The tunnel opened into a cathedral.

Or what used to be one. The ceiling had caved in, massive slabs of white marble embedded in the floor like gravestones. Stained glass windows shattered, their holy images ground to colored dust. And in the center, huddled around a dying brazier, a squad of Heroes sat with their backs to each other.

Twelve of them. Maybe thirteen. Hard to count when they kept moving, kept twitching, kept looking at the shadows like the shadows might look back.

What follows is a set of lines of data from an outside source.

Lemma entries_up_to_elem db pid today e :
  e ∈ entries_up_to db pid today ↔
  e ∈ entry_table db ∧ DailyPlanEntry.plan_id e = pid ∧ DailyPlanEntry.date e ≤ today.
Proof.
  unfold entries_up_to. rewrite merge_sort_Permutation, list_elem_of_filter.
  tauto.
Qed.

(** A commit leaves the plans and the entries alone. *)
Lemma latest_plan_commit u db uid :
  latest_plan (commit_user u db) uid = latest_plan db uid.
Proof. done. Qed.

Lemma entries_up_to_commit u db pid today :
  entries_up_to (commit_user u db) pid today = entries_up_to db pid today.
Proof. done. Qed.

(** C1. Workout streak, today pending: when the newest loaded entry is
    today's, an exercise day not completed, the workout streak is the number
    of consecutive successful entries among the older ones, newest first,
    up to the first unsuccessful one; today's entry neither counts nor
    breaks. *)
Theorem workout_streak_pending_today today u db plan first_entry older :
  latest_plan db (User.id u) = Some plan →
  entries_up_to db (UserPlan.id plan) today = first_entry :: older →
  DailyPlanEntry.date first_entry = today →
  DailyPlanEntry.is_exercise_day first_entry = true →
  DailyPlanEntry.is_exercise_completed first_entry = false →
  workout (streaks_of (calculate_streaks today (Some u) db))
  = Z.of_nat (consecutive is_success_w older).
Proof.
  intros Hp He Hd Hday Hdone.
  rewrite (calculate_streaks_full _ _ _ _ _ _ Hp He).
  rewrite scan_streaks_today by done. cbn [workout fst].
  unfold is_success_w at 1. rewrite Hday, Hdone. simpl. lia.
Qed.

(** The specification's scenario: today an exercise day not completed,
    yesterday a rest day, the day before a completed exercise day. *)
Lemma workout_streak_pending_today_example :
  workout (streaks_of (calculate_streaks 100 (Some ex_user) ex_db_workout)) = 2.
Proof.
  rewrite (workout_streak_pending_today 100 ex_user ex_db_workout
             (UserPlan.mk 11 1 600)
             (DailyPlanEntry.mk 11 100 true false false)
             [DailyPlanEntry.mk 11 99 false false true;
              DailyPlanEntry.mk 11 98 true true false]);
    reflexivity.
Defined.

(** C2. Diet streak, today pending: when the newest loaded entry is today's
    and its diet is not completed, the diet streak is the number of
    consecutive diet-completed entries among the older ones (from index 1
    on), up to the first one not completed. *)
Theorem diet_streak_pending_today today u db plan first_entry older :
  latest_plan db (User.id u) = Some plan →
  entries_up_to db (UserPlan.id plan) today = first_entry :: older →
  DailyPlanEntry.date first_entry = today →
  DailyPlanEntry.is_diet_completed first_entry = false →
  diet (streaks_of (calculate_streaks today (Some u) db))
  = Z.of_nat (consecutive DailyPlanEntry.is_diet_completed (drop 1 (first_entry :: older))).
Proof.
  intros Hp He Hd Hdiet.
  rewrite (calculate_streaks_full _ _ _ _ _ _ Hp He).
  rewrite scan_streaks_today by done. cbn [diet snd].
  rewrite Hdiet. simpl drop. rewrite drop_0. lia.
Qed.

(** The specification's scenario: diet not completed today, completed
    yesterday, not completed the day before. *)
Lemma diet_streak_pending_today_example :
  diet (streaks_of (calculate_streaks 100 (Some ex_user) ex_db_diet)) = 1.
Proof.
  rewrite (diet_streak_pending_today 100 ex_user ex_db_diet
             (UserPlan.mk 11 1 600)
             (DailyPlanEntry.mk 11 100 false false false)
             [DailyPlanEntry.mk 11 99 false false true;
              DailyPlanEntry.mk 11 98 false false false]);
    reflexivity.
Defined.

(** C4. Conditional persistence: on the full path the user object gets both
    computed counts and one commit is made when the computed pair differs
    from the stored pair; when the pair is the stored one, the object and
    the database are the ones before the call. *)
Theorem conditional_persistence today u db plan first_entry older :
  latest_plan db (User.id u) = Some plan →
  entries_up_to db (UserPlan.id plan) today = first_entry :: older →
  let r := calculate_streaks today (Some u) db in
  let w := workout (streaks_of r) in
  let d := diet (streaks_of r) in
  (w, d) = scan_streaks today first_entry (first_entry :: older)
  ∧ ((Some w, Some d) ≠ (User.workout_streak u, User.diet_streak u) →
       user_after r = Some (User.mk (User.id u) (Some w) (Some d))
       ∧ user_table (db_after r) !! User.id u
         = Some (User.mk (User.id u) (Some w) (Some d))
       ∧ plan_table (db_after r) = plan_table db
       ∧ entry_table (db_after r) = entry_table db
       ∧ commits (db_after r) = S (commits db))
  ∧ ((Some w, Some d) = (User.workout_streak u, User.diet_streak u) →
       user_after r = Some u ∧ db_after r = db).
Proof.
  intros Hp He. unfold calculate_streaks. rewrite Hp. cbn zeta. rewrite He.
  destruct (scan_streaks _ _ _) as [w d].
  case_bool_decide as Hne; cbn.
  - split; [done|]. split.
    + intros _. rewrite lookup_insert_eq. done.
    + intros [= Hw Hd]. destruct Hne; congruence.
  - split; [done|]. split.
    + intros Hneq. destruct Hneq.
      destruct (decide (Some w = User.workout_streak u)) as [Hw|Hw];
        [|destruct Hne; by left].
      destruct (decide (Some d = User.diet_streak u)) as [Hd|Hd];
        [|destruct Hne; by right].
      congruence.
    + done.
Qed.

(** On the example database the stored pair is empty, so the first call
    writes the counts 2 and 1 and commits once. *)
Lemma conditional_persistence_example :
  let r := calculate_streaks 100 (Some ex_user) ex_db_workout in
  user_after r = Some (User.mk 1 (Some 2) (Some 1))
  ∧ commits (db_after r) = 1%nat.
Proof.
  pose proof (conditional_persistence 100 ex_user ex_db_workout
                (UserPlan.mk 11 1 600)
                (DailyPlanEntry.mk 11 100 true false false)
                [DailyPlanEntry.mk 11 99 false false true;
                 DailyPlanEntry.mk 11 98 true true false]
                eq_refl eq_refl) as (_ & Hwrite & _).
  destruct Hwrite as (Hu & _ & _ & _ & Hc); [discriminate|].
  split; [exact Hu | exact Hc].
Defined.

(** C5. Absent input: without a user, without a plan, or with no entry
    dated today or earlier, the result is 0 and 0, the user object is the
    one passed and the database (commit count included) is untouched. *)
Theorem absent_input_defaults today db :
  calculate_streaks today None db = (no_streaks, None, db)
  ∧ (∀ u, latest_plan db (User.id u) = None →
          calculate_streaks today (Some u) db = (no_streaks, Some u, db))
  ∧ (∀ u plan, latest_plan db (User.id u) = Some plan →
          entries_up_to db (UserPlan.id plan) today = [] →
          calculate_streaks today (Some u) db = (no_streaks, Some u, db)).
Proof.
  split; [done|]. split.
  - intros u Hp. unfold calculate_streaks. rewrite Hp. done.
  - intros u plan Hp He. unfold calculate_streaks. rewrite Hp. cbn zeta.
    rewrite He. done.
Qed.

Lemma absent_input_defaults_example :
  calculate_streaks 100 (Some ex_user) ex_db_no_plan
    = (mkStreaks 0 0, Some ex_user, ex_db_no_plan)
  ∧ calculate_streaks 100 (Some ex_user) ex_db_no_entries
    = (mkStreaks 0 0, Some ex_user, ex_db_no_entries).
Proof.
  split.
  - apply (proj1 (proj2 (absent_input_defaults 100 ex_db_no_plan))).
    reflexivity.
  - apply (proj2 (proj2 (absent_input_defaults 100 ex_db_no_entries))
             ex_user (UserPlan.mk 11 1 600)); reflexivity.
Defined.

(** C6. Idempotence: a second call on the same day, on the user object and
    the database the first call left, returns the same counts and changes
    nothing: no write, no commit. *)
Theorem recomputation_idempotent today user db :
  let r1 := calculate_streaks today user db in
  let r2 := calculate_streaks today (user_after r1) (db_after r1) in
  streaks_of r2 = streaks_of r1
  ∧ user_after r2 = user_after r1
  ∧ db_after r2 = db_after r1.
Proof.
  destruct user as [u|]; [|done].
  unfold calculate_streaks.
  destruct (latest_plan db (User.id u)) as [plan|] eqn:Hp; cbn zeta.
  2:{ cbn. rewrite Hp. done. }
  destruct (entries_up_to db (UserPlan.id plan) today) as [|e es] eqn:He.
  { cbn. rewrite Hp, He. done. }
  destruct (scan_streaks today e (e :: es)) as [w d] eqn:Hs.
  case_bool_decide as Hne; cbn [streaks_of user_after db_after fst snd].
  - cbn [set_streaks User.id].
    rewrite latest_plan_commit, Hp, entries_up_to_commit, He, Hs.
    rewrite bool_decide_eq_false_2; [done|]. cbn. intros [?|?]; done.
  - rewrite Hp, He, Hs. rewrite bool_decide_eq_false_2 by done. done.
Qed.

Lemma streaks_from_flags today1 today2 e1 es1 e2 es2 :
  flags <$> (e1 :: es1) = flags <$> (e2 :: es2) →
  newest_is_today today1 (e1 :: es1) = newest_is_today today2 (e2 :: es2) →
  scan_streaks today1 e1 (e1 :: es1) = scan_streaks today2 e2 (e2 :: es2).
Proof.
  intros Hf Ht.
  assert (Hw : ∀ l, consecutive is_success_w l
                    = consecutive (λ b : bool * bool * bool, (b.1.1 && b.1.2) || negb b.1.1)
                        (flags <$> l))
    by (intros l; apply consecutive_ext; done).
  assert (Hd : ∀ l, consecutive DailyPlanEntry.is_diet_completed l
                    = consecutive (λ b : bool * bool * bool, b.2) (flags <$> l))
    by (intros l; apply consecutive_ext; done).
  assert (Hfl : flags e1 = flags e2) by (rewrite !fmap_cons in Hf; congruence).
  unfold flags in Hfl. injection Hfl as Hday Hdone Hd1.
  assert (Hw1 : is_success_w e1 = is_success_w e2).
  { unfold is_success_w. rewrite Hday, Hdone. done. }
  assert (Hes : flags <$> es1 = flags <$> es2).
  { rewrite !fmap_cons in Hf. congruence. }
  cbn [newest_is_today] in Ht.
  destruct (decide (DailyPlanEntry.date e1 = today1)) as [H1|H1].
  - rewrite bool_decide_eq_true_2 in Ht by done.
    symmetry in Ht. apply bool_decide_eq_true_1 in Ht.
    rewrite !scan_streaks_today by done.
    rewrite Hw1, Hd1, (Hw es1), (Hw es2), (Hd es1), (Hd es2), Hes. done.
  - rewrite bool_decide_eq_false_2 in Ht by done.
    symmetry in Ht. apply bool_decide_eq_false_1 in Ht.
    rewrite !scan_streaks_past by done.
    rewrite (Hw (e1 :: es1)), (Hw (e2 :: es2)), (Hd (e1 :: es1)), (Hd (e2 :: es2)), Hf.
    done.
Qed.

(** C7. Gap invisibility: two users (of one database or two, on one day or
    two) whose loaded entry lists carry the same flags in the same order,
    and agree on whether the newest entry is today's, get the same counts:
    the dates play no other part. *)
Theorem gap_invisibility today1 today2 u1 u2 db1 db2 plan1 plan2 :
  latest_plan db1 (User.id u1) = Some plan1 →
  latest_plan db2 (User.id u2) = Some plan2 →
  let entries1 := entries_up_to db1 (UserPlan.id plan1) today1 in
  let entries2 := entries_up_to db2 (UserPlan.id plan2) today2 in
  flags <$> entries1 = flags <$> entries2 →
  newest_is_today today1 entries1 = newest_is_today today2 entries2 →
  streaks_of (calculate_streaks today1 (Some u1) db1)
  = streaks_of (calculate_streaks today2 (Some u2) db2).
Proof.
  intros Hp1 Hp2 entries1 entries2 Hf Ht.
  destruct entries1 as [|e1 es1] eqn:He1, entries2 as [|e2 es2] eqn:He2;
    try discriminate Hf.
  - unfold calculate_streaks. rewrite Hp1, Hp2. cbn zeta.
    fold entries1 entries2. rewrite He1, He2. done.
  - rewrite (calculate_streaks_full _ _ _ _ _ _ Hp1 He1).
    rewrite (calculate_streaks_full _ _ _ _ _ _ Hp2 He2).
    rewrite (streaks_from_flags _ _ _ _ _ _ Hf Ht). done.
Qed.

(** The plan of [ex_db_diet] with a week missing between its last two
    entries gets the counts of [ex_db_diet]. *)
Lemma gap_invisibility_example :
  streaks_of (calculate_streaks 100 (Some ex_user) ex_db_diet)
  = streaks_of (calculate_streaks 100 (Some ex_user) ex_db_gap).
Proof.
  apply (gap_invisibility 100 100 ex_user ex_user ex_db_diet ex_db_gap
           (UserPlan.mk 11 1 600) (UserPlan.mk 11 1 600));
    reflexivity.
Defined.

(** C8. The wrapper ignores [plan_id]: whatever plan id is passed, the
    result, the user object and the database after the call are those of
    [calculate_streaks] on the user row of [user_id]. *)
Theorem wrapper_ignores_plan_id today user_id p1 p2 db :
  compute_streaks today user_id p1 db = compute_streaks today user_id p2 db
  ∧ compute_streaks today user_id p1 db
    = calculate_streaks today (user_get db user_id) db.
Proof. split; reflexivity. Qed.

(** C10. Bounds: both counts lie between 0 and the number of loaded
    entries. *)
Theorem streak_bounds today u db plan :
  latest_plan db (User.id u) = Some plan →
  let n := Z.of_nat (length (entries_up_to db (UserPlan.id plan) today)) in
  let r := streaks_of (calculate_streaks today (Some u) db) in
  0 ≤ workout r ≤ n ∧ 0 ≤ diet r ≤ n.
Proof.
  intros Hp.
  destruct (entries_up_to db (UserPlan.id plan) today) as [|e es] eqn:He.
  - cbn zeta. unfold calculate_streaks. rewrite Hp. cbn zeta. rewrite He.
    cbn. lia.
  - cbn zeta. rewrite (calculate_streaks_full _ _ _ _ _ _ Hp He).
    cbn [workout diet].
    pose proof (consecutive_le_length is_success_w es).
    pose proof (consecutive_le_length DailyPlanEntry.is_diet_completed es).
    pose proof (consecutive_le_length is_success_w (e :: es)).
    pose proof (consecutive_le_length DailyPlanEntry.is_diet_completed (e :: es)).
    rewrite length_cons in *.
    destruct (decide (DailyPlanEntry.date e = today)) as [Hd|Hd].
    + rewrite scan_streaks_today by done. cbn [fst snd].
      destruct (is_success_w e), (DailyPlanEntry.is_diet_completed e); lia.
    + rewrite scan_streaks_past by done. cbn [fst snd]. lia.
Qed.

The Demon Lord stopped at the threshold.

They saw him.

The reaction was almost funny. One moment, they were soldiers of the Holy Empire, bastions of divine justice. The next, they were animals. Hands clawing for weapons. Voices cracking on war cries that came out as whimpers. One man, older, sergeant's stripes on his pauldron, actually managed to draw his sword without dropping it.

"HALT! In the name of the Celestial,"

"You want to finish that sentence?" The Demon Lord stepped into the light. "Go ahead. Say the name. See what happens."

The sergeant's mouth hung open.

They know. They can feel it. The seal's so thin up here they can taste what I've been holding back.

The Flame Sword scraped across the stone floor. Sparks flew. Orange light caught the fear-sweat on their faces, the way their hands shook, the way they pressed together like sheep in a thunderstorm.

"It's him," someone breathed. "The Demon Lord. The one the Saintess,"

"The one your Saintess stabbed, yeah." He touched his chest. The wound had stopped bleeding black. Now it bled light. Pale, sickly, the color of a sun about to die. "How's that working out for you? The sun still up there? The marble still white?"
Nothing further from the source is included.